Los años del Hospital Infantil permitieron al doctor Kumate conocer a fondo las carencias de nuestro país, que se traducían en las enfermedades de los niños. La comprensión de las debilidades que en materia de salud pública tenía el Estado mexicano con respecto a las enfermedades infantiles y a la prevención fueron orientando su trabajo, primero como subsecretario de Salud y, después, como secretario, entre 1988 y 1994.
El Dr. Kumate cuenta que en sus días de secretario tomó la decisión de consolidar los programas preventivos para la población infantil, que se resumen en una sola palabra, tan importante hace siglos como en el siglo XXI: vacunación.
Propuso, así, un plan nacional de vacunación del que él sería el único jefe. Pidió el apoyo de su jefe, el entonces presidente Carlos Salinas, para convencer a los 118 delegados de salud de todo el país de instrumentar la estrategia. Si no funcionaba, se iba de la Secretaría. Si tenía éxito, le regalaría a cada delegado una botella de champaña. Terminó comprando 120 botellas: las 118 prometidas, una para el presidente y otra para él.
Ése fue el principio del sistema de vacunación universal, para niños de todo nivel socioeconómico, y que extendió su estructura a los adultos y ancianos. Así nació el Día Nacional de Vacunación, que después se convertiría en la Semana Nacional de Vacunación que opera en la actualidad.

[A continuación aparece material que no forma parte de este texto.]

(* ===== verification/Renderer.v ===== *)
(** * The template renderer ([crates/mailer/src/template.rs])

    The two minijinja environments the service renders in, the three phases of
    a rendering and the error each reports.  The engine itself, its parser and
    its interpreter, is a parameter: [jinja_parse] and [jinja_render]. *)

From S2P Require Import Prelude Json AppErr Event World.

(** [minijinja::Environment]: the settings the sources make and the templates
    added so far, by name. *)
Record Environment : Type := mkEnvironment {
  env_auto_escape : AutoEscape;
  env_undefined : UndefinedBehavior;
  env_templates : gmap string string;
}.

Section renderer.
Context `{Env}.

Definition html_env : Environment := mkEnvironment AutoEscape.Html UndefinedBehavior.Strict ∅.
Definition text_env : Environment := mkEnvironment AutoEscape.NoEscape UndefinedBehavior.Strict ∅.

(** [Environment::add_template_owned]: the source is parsed when it is added. *)
Definition add_template_owned (name source : string) (env : Environment) :
    result Environment JinjaError :=
  match jinja_parse source with
  | Some e => Err e
  | None => Ok (mkEnvironment (env_auto_escape env) (env_undefined env)
                  (<[name := source]> (env_templates env)))
  end.

(** [Environment::get_template]. *)
Definition get_template (name : string) (env : Environment) : result string JinjaError :=
  match env_templates env !! name with
  | Some source => Ok source
  | None => Err (mkJinjaError false ("template not found: template " +:+ name +:+ " does not exist"))
  end.

Definition template_err (phase : string) (err : JinjaError) : AppError :=
  AppError.Template
    (if je_undefined err then "undefined variable during " +:+ phase +:+ ": " +:+ je_text err
     else "template " +:+ phase +:+ " error: " +:+ je_text err).

Definition render_with_env (env : Environment) (template : string) (payload : json) :
    result string AppError :=
  result_bind (map_err (template_err "parse") (add_template_owned "t" template env)) (λ env,
  result_bind (map_err (template_err "load") (get_template "t" env)) (λ tmpl,
  map_err (template_err "render")
    (jinja_render (env_auto_escape env) (env_undefined env) tmpl payload))).

Definition render_template (template : string) (payload : json) : result string AppError :=
  render_with_env text_env template payload.
Definition render_html_template (template : string) (payload : json) : result string AppError :=
  render_with_env html_env template payload.

(** ** Properties *)

(** The load phase cannot fail, as its comment says: what is left is a parse
    error of the source or an error of rendering it, under the environment's
    settings. *)
Lemma render_with_env_phases env template payload :
  render_with_env env template payload
  = match jinja_parse template with
    | Some e => Err (template_err "parse" e)
    | None => map_err (template_err "render")
                (jinja_render (env_auto_escape env) (env_undefined env) template payload)
    end.
Proof.
  unfold render_with_env, add_template_owned. destruct (jinja_parse template); [done|].
  simpl. unfold get_template. simpl. by rewrite lookup_insert_eq.
Qed.

(** Subjects and text bodies are rendered without escaping, HTML bodies with
    it, both with undefined variables an error; a failure is always a template
    error, which no retry loop retries. *)
Theorem rendering_contract template payload :
  (∀ s, render_template template payload = Ok s ↔
     jinja_parse template = None
     ∧ jinja_render AutoEscape.NoEscape UndefinedBehavior.Strict template payload = Ok s)
  ∧ (∀ s, render_html_template template payload = Ok s ↔
     jinja_parse template = None
     ∧ jinja_render AutoEscape.Html UndefinedBehavior.Strict template payload = Ok s)
  ∧ ∀ e, render_template template payload = Err e ∨ render_html_template template payload = Err e →
     (∃ detail, e = AppError.Template detail) ∧ is_retryable e = false.
Proof.
  unfold render_template, render_html_template. rewrite !render_with_env_phases. simpl.
  destruct (jinja_parse template) as [p|].
  { split_and!; [naive_solver..|]. intros e [[= <-]|[= <-]]; split; by eauto. }
  split_and!.
  - destruct (jinja_render _ _ _ _); naive_solver.
  - destruct (jinja_render _ _ _ _); naive_solver.
  - intros e [He|He]; destruct (jinja_render _ _ _ _); simpl in He; simplify_eq; split; by eauto.
Qed.
End renderer.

La gestión de Jesús Kumate en la Secretaría de Salud lo llevó a enfrentarse con sus viejos conocidos: la diarrea y las enfermedades infecciosas infantiles. Hubo resultados: al introducir el “suero oral” disminuyeron radicalmente los casos de diarrea y se erradicaron el sarampión, la poliomielitis y la difteria. Las estrategias preventivas lograron controlar una epidemia de cólera ocurrida en los años de su desempeño como Secretario.
Hoy día, el doctor Kumate preside la Fundación IMSS, con un importante trabajo de prevención e investigación. Su trabajo como investigador, formador de médicos y profesional de la medicina, como líder en entidades de alcance mundial como la Organización Mundial de la Salud (OMS) y la UNICEF, lo convierte en un personaje relevante de instituciones como El Colegio Nacional y diversas asociaciones médicas. A lo largo de sus 93 años ha recibido numerosos reconocimientos y distinciones.
Acaso la que le entregó UNICEF, que lo designó “Ministro protector de la infancia”, tuviera para él resonancias importantes. Ninguno de esos reconocimientos es menor, desde la Medalla por Servicios Distinguidos que otorga la Secretaría de la Defensa Nacional hasta la condecoración de la Orden del Tesoro Sagrado de Japón, que entrega el Emperador en persona.
Pero el reconocimiento que de verdad lo emocionó llegó en 2006, cuando el Senado de la República le entregó la medalla Belisario Domínguez, que es para él tan valiosa como una espada japonesa, como descendiente de inmigrante, Jesús Kumate tiene dos certezas: una, que esa deuda aún no está cubierta al cien por ciento. La otra, es que si volviese a nacer, elegiría hacerlo en México, en Mazatlán, y volvería a ser médico de niños y a servir a su país.